Not long after returning, Susie had also married a fellow Apsáalooke Crow, Thomas Yellowtail, who would go on to become a prominent spiritual leader of the tribe. Through their marriage, they continued raising awareness of Native culture and the challenges facing Native people, including by serving on education councils at the tribal, state, and federal levels and by going on tour through Europe and America with the Crow Indian Ceremonial Dancers.
Laying the groundwork
Along with bringing large-scale projects to enhance public health, Susie Walking Bear Yellowtail continued working diligently to serve individuals. Her work and advocacy helped usher in a number of changes in the way Native people were treated, including allowing Native healers to attend to patients and improving communication between Western doctors and Native patients.
She was awarded the President’s Award for Outstanding Nursing by President John F. Kennedy in 1962 for her service. Throughout the rest of her life, she continued serving on committees and hosting educational summits to bring awareness to the needs of the indigenous community and bring improvements to reservations across the United States.

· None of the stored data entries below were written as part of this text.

(* ===== verification/BenchOpts.v ===== *)
(** * The options of the benchmark (nanomq_cli/nnb_opt.c)

    "nanomq_cli bench conn|sub|pub": the settings and the options that change
    them, long ones by name and short ones by character.  getopt_long and the
    reading of files are parameters. *)

From S2P Require Import Prelude OptsApi CliOpts.

Module BenchOpts.

#[local] Abbreviation Ok := CliOpts.Ok.
#[local] Abbreviation Fatal := CliOpts.Fatal.
#[local] Abbreviation Null := CliOpts.Null.
#[local] Abbreviation outcome := CliOpts.outcome.
#[local] Abbreviation upd := CliOpts.upd.

(** ** Settings *)

Inductive num_field :=
  port | version | count | startnumber | interval | keepalive | qos | size | limit | interval_of_msg.
Inductive flag_field := clean | retain | tls_enable.
Inductive text_field := host | username | password | topic | cacert | cert | key | keypass.

#[export] Instance num_field_eq_dec : EqDecision num_field.
Proof. solve_decision. Defined.
#[export] Instance flag_field_eq_dec : EqDecision flag_field.
Proof. solve_decision. Defined.
#[export] Instance text_field_eq_dec : EqDecision text_field.
Proof. solve_decision. Defined.

(** [nnb_conn_opt], [nnb_sub_opt] and [nnb_pub_opt]; a number without a value is
    [None]. *)
Record bench_opt := BenchOpt {
  b_num : num_field -> option Z;
  b_flag : flag_field -> bool;
  b_text : text_field -> option bytes
}.

Definition set_num (k : num_field) (v : Z) (o : bench_opt) : bench_opt :=
  BenchOpt (upd (b_num o) k (Some v)) (b_flag o) (b_text o).
Definition set_flag (k : flag_field) (v : bool) (o : bench_opt) : bench_opt :=
  BenchOpt (b_num o) (upd (b_flag o) k v) (b_text o).
Definition set_text (k : text_field) (v : bytes) (o : bench_opt) : bench_opt :=
  BenchOpt (b_num o) (b_flag o) (upd (b_text o) k (Some v)).

Definition long_options : list longopt :=
  [LongOpt (lit "host") true; LongOpt (lit "port") true; LongOpt (lit "topic") true; LongOpt (lit "version") true;
   LongOpt (lit "count") true; LongOpt (lit "startnumber") true; LongOpt (lit "interval") true;
   LongOpt (lit "username") true; LongOpt (lit "password") true; LongOpt (lit "keepalive") true;
   LongOpt (lit "clean") true; LongOpt (lit "limit") true; LongOpt (lit "qos") true; LongOpt (lit "size") true;
   LongOpt (lit "retain") true; LongOpt (lit "interval_of_msg") true; LongOpt (lit "ssl") false;
   LongOpt (lit "cafile") true; LongOpt (lit "certfile") true; LongOpt (lit "keyfile") true;
   LongOpt (lit "keypass") true; LongOpt (lit "help") false].

Definition named (name : bytes) (s : string) : bool := bool_decide (name = lit s).

Section Options.

Context `{GL : GetoptLong}.
(** The content of a file; [None] ends the program. *)
Context (loadfile : bytes -> option bytes).

(** ** What an option sets *)

Section Option.

Context (arg : option bytes) (o : bench_opt).

Definition with_arg (f : bytes -> outcome bench_opt) : outcome bench_opt :=
  match arg with Some a => f a | None => Null end.

Definition num_arg (k : num_field) : outcome bench_opt := with_arg (fun a => Ok (set_num k (atoi a) o)).
Definition text_arg (k : text_field) : outcome bench_opt := with_arg (fun a => Ok (set_text k a o)).
Definition file_arg (k : text_field) : outcome bench_opt :=
  with_arg (fun a => match loadfile a with Some d => Ok (set_text k d o) | None => Fatal end).

Definition clean_arg : outcome bench_opt :=
  with_arg (fun a => if named a "true" then Ok (set_flag clean true o)
                     else if named a "false" then Ok (set_flag clean false o) else Fatal).

Definition retain_arg : outcome bench_opt :=
  with_arg (fun a => if named a "true" then Ok (set_flag retain true o)
                     else if named a "true" then Ok (set_flag retain false o) else Fatal).

Definition qos_arg : outcome bench_opt :=
  with_arg (fun a => if (atoi a <? 0) || (2 <? atoi a) then Fatal else Ok (set_num qos (atoi a) o)).

Definition limit_arg : outcome bench_opt :=
  with_arg (fun a => if atoi a <? 0 then Fatal else Ok (set_num limit (atoi a) o)).

Definition ssl : outcome bench_opt := Ok (set_flag tls_enable true o).

(** The names that all three commands know. *)
Definition common_long (name : bytes) : outcome bench_opt :=
  if named name "help" then Fatal
  else if named name "host" then text_arg host
  else if named name "port" then num_arg port
  else if named name "version" then num_arg version
  else if named name "count" then num_arg count
  else if named name "startnumber" then num_arg startnumber
  else if named name "interval" then num_arg interval
  else if named name "username" then text_arg username
  else if named name "password" then text_arg password
  else if named name "keepalive" then num_arg keepalive
  else if named name "ssl" then ssl
  else if named name "cafile" then file_arg cacert
  else if named name "certfile" then file_arg cert
  else if named name "keyfile" then file_arg key
  else if named name "keypass" then text_arg keypass
  else if named name "clean" then clean_arg
  else Ok o.

(** The characters that all three commands know; others end the program. *)
Definition common_short (c : Z) : outcome bench_opt :=
  if c =? 104 then text_arg host
  else if c =? 112 then num_arg port
  else if c =? 86 then num_arg version
  else if c =? 99 then num_arg count
  else if c =? 110 then num_arg startnumber
  else if c =? 105 then num_arg interval
  else if c =? 117 then text_arg username
  else if c =? 80 then text_arg password
  else if c =? 107 then num_arg keepalive
  else if c =? 67 then clean_arg
  else if c =? 83 then ssl
  else Fatal.

Definition conn_long (name : bytes) : outcome bench_opt := common_long name.
Definition conn_short (c : Z) : outcome bench_opt := common_short c.

Definition sub_long (name : bytes) : outcome bench_opt :=
  if named name "topic" then text_arg topic else if named name "qos" then qos_arg else common_long name.
Definition sub_short (c : Z) : outcome bench_opt :=
  if c =? 116 then text_arg topic else if c =? 113 then qos_arg else common_short c.

Definition pub_long (name : bytes) : outcome bench_opt :=
  if named name "topic" then text_arg topic
  else if named name "qos" then qos_arg
  else if named name "limit" then num_arg limit
  else if named name "retain" then retain_arg
  else if named name "size" then num_arg size
  else if named name "interval_of_msg" then num_arg interval_of_msg
  else common_long name.
Definition pub_short (c : Z) : outcome bench_opt :=
  if c =? 108 then num_arg limit
  else if c =? 116 then text_arg topic
  else if c =? 113 then qos_arg
  else if c =? 115 then num_arg size
  else if c =? 73 then num_arg interval_of_msg
  else if c =? 114 then retain_arg
  else if c =? 76 then limit_arg
  else common_short c.

End Option.

(** ** The commands *)

Section Loop.

Context (long : option bytes -> bench_opt -> bytes -> outcome bench_opt).
Context (short : option bytes -> bench_opt -> Z -> outcome bench_opt).

(** The switch on the result of getopt_long. *)
Definition opt_step (g : got) (o : bench_opt) : outcome bench_opt :=
  if g_c g =? 0 then
    match long_options !! g_index g with Some l => long (g_arg g) o (lo_name l) | None => Null end
  else short (g_arg g) o (g_c g).

Fixpoint opt_loop (gs : list got) (o : bench_opt) : outcome bench_opt :=
  match gs with
  | [] => Ok o
  | g :: gs => CliOpts.bind (opt_step g o) (opt_loop gs)
  end.

End Loop.

(** [argv] is [argv + 2] of the program. *)
Definition conn_opt_set (argv : list bytes) (o : bench_opt) : outcome bench_opt :=
  if (length argv <? 2)%nat then Fatal
  else opt_loop conn_long conn_short (fst (getopt_long (lit "h:p:V:c:n:i:u:P:k:C:S0") long_options argv)) o.

Definition sub_opt_set (argv : list bytes) (o : bench_opt) : outcome bench_opt :=
  if (length argv <? 2)%nat then Fatal
  else
    let '(gs, optind) := getopt_long (lit "q:t:h:p:V:c:n:i:u:P:k:C:S0") long_options argv in
    CliOpts.bind (opt_loop sub_long sub_short gs o) (fun o => if (optind <? length argv)%nat then Fatal else Ok o).

Definition pub_opt_set (argv : list bytes) (o : bench_opt) : outcome bench_opt :=
  if (length argv <? 2)%nat then Fatal
  else
    let '(gs, optind) := getopt_long (lit "q:l:r:s:t:I:h:p:V:c:n:i:u:P:k:C:L:S0") long_options argv in
    CliOpts.bind (opt_loop pub_long pub_short gs o) (fun o =>
      if (optind <? length argv)%nat then Fatal
      else match b_text o topic with None => Fatal | Some _ => Ok o end).

(** What all three commands start from. *)
Definition common_num (k : num_field) : option Z :=
  match k with
  | port => Some 1883 | version => Some 4 | count => Some 200 | startnumber => Some 0 | interval => Some 10
  | keepalive => Some 300 | _ => None
  end.

Definition initial (nums : num_field -> option Z) : bench_opt :=
  BenchOpt nums (fun k => bool_decide (k = clean)) (fun _ => None).

(** The defaults that are set after the options. *)
Definition late_defaults (o : bench_opt) : bench_opt :=
  let o := match b_text o host with None => set_text host (lit "localhost") o | Some _ => o end in
  if bool_decide (b_num o version = Some 3) then set_num version 4 o else o.

Definition nnb_conn_opt_init (argv : list bytes) : outcome bench_opt :=
  CliOpts.bind (conn_opt_set (drop 2 argv) (initial common_num)) (fun o => Ok (late_defaults o)).

Definition nnb_sub_opt_init (argv : list bytes) : outcome bench_opt :=
  CliOpts.bind (sub_opt_set (drop 2 argv) (initial (upd common_num qos (Some 0)))) (fun o =>
    match b_text o topic with None => Fatal | Some _ => Ok (late_defaults o) end).

Definition nnb_pub_opt_init (argv : list bytes) : outcome bench_opt :=
  CliOpts.bind (pub_opt_set (drop 2 argv)
    (initial (fun k => match k with size => Some 256 | limit => Some 0 | interval_of_msg => Some 1000 | _ => common_num k end)))
    (fun o => Ok (late_defaults o)).

(** ** Long and short options *)

Definition common_pairs : list (Z * string) :=
  [(104, "host"); (112, "port"); (86, "version"); (99, "count"); (110, "startnumber"); (105, "interval");
   (117, "username"); (80, "password"); (107, "keepalive"); (67, "clean"); (83, "ssl")]%string.

(** A short option does what the long one of the same meaning does. *)
Theorem short_long_agree arg o :
  Forall (fun '(c, n) => conn_short arg o c = conn_long arg o (lit n)) common_pairs /\
  Forall (fun '(c, n) => sub_short arg o c = sub_long arg o (lit n)) (common_pairs ++ [(116, "topic"); (113, "qos")]%string) /\
  Forall (fun '(c, n) => pub_short arg o c = pub_long arg o (lit n))
    (common_pairs ++ [(116, "topic"); (113, "qos"); (108, "limit"); (114, "retain"); (115, "size"); (73, "interval_of_msg")]%string).
Proof. split_and!; repeat (constructor; [reflexivity|]); constructor. Qed.

(** "-L" refuses a negative limit, "-l" and "--limit" do not. *)
Theorem negative_limit_accepted o :
  pub_short (Some (lit "-1")) o 76 = Fatal /\
  pub_short (Some (lit "-1")) o 108 = Ok (set_num limit (-1) o) /\
  pub_long (Some (lit "-1")) o (lit "limit") = Ok (set_num limit (-1) o).
Proof. done. Qed.

(** "--retain" can only be true; "--retain false" ends the program. *)
Theorem retain_false_refused a o :
  (forall o', retain_arg (Some a) o = Ok o' -> o' = set_flag retain true o) /\
  pub_long (Some (lit "false")) o (lit "retain") = Fatal /\ pub_short (Some (lit "false")) o 114 = Fatal.
Proof.
  split_and!; [|done|done]. intros o'. unfold retain_arg, with_arg. destruct (named a "true"); [|done]. by intros [= <-].
Qed.

(** ** Settings of a run *)

(** What every accepted set of options has. *)
Definition opt_inv (o : bench_opt) : Prop :=
  forall q, b_num o qos = Some q -> 0 <= q <= 2.

Lemma upd_eq {K V} `{EqDecision K} (f : K -> V) k v : upd f k v k = v.
Proof. unfold upd, CliOpts.upd. by rewrite decide_True. Qed.

Lemma upd_ne {K V} `{EqDecision K} (f : K -> V) k k' v : k' <> k -> upd f k v k' = f k'.
Proof. intros. unfold upd, CliOpts.upd. by rewrite decide_False. Qed.

(** How one option changes the settings: at most one of them, and the quality
    of service only within its range. *)
Inductive sets (o : bench_opt) : bench_opt -> Prop :=
  | sets_none : sets o o
  | sets_num k v : (k = qos -> 0 <= v <= 2) -> sets o (set_num k v o)
  | sets_flag k v : sets o (set_flag k v o)
  | sets_text k v : sets o (set_text k v o).

Lemma num_sets arg o k o' : k <> qos -> num_arg arg o k = Ok o' -> sets o o'.
Proof. intros Hk. unfold num_arg, with_arg. destruct arg; [|done]. intros [= <-]. by constructor. Qed.

Lemma text_sets arg o k o' : text_arg arg o k = Ok o' -> sets o o'.
Proof. unfold text_arg, with_arg. destruct arg; [|done]. intros [= <-]. constructor. Qed.

Lemma file_sets arg o k o' : file_arg arg o k = Ok o' -> sets o o'.
Proof.
  unfold file_arg, with_arg. destruct arg as [a|]; [|done]. destruct (loadfile a); [|done]. intros [= <-]. constructor.
Qed.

Shortly before she died, she founded the first professional association of Native American nurses. She was officially dubbed the “Grandmother of American Indian Nurses.”2 Today, medical schools everywhere teach the kinds of practices Yellowtail instituted so long ago—the power of addressing a patient’s spiritual and environmental concerns along with their physical care.
Susie Walking Bear Yellowtail was not only an early pioneer of holistic health but also an example of the strength, love, and advocacy needed to improve outcomes for every patient. And though she passed away in 1981, her example thankfully lives on.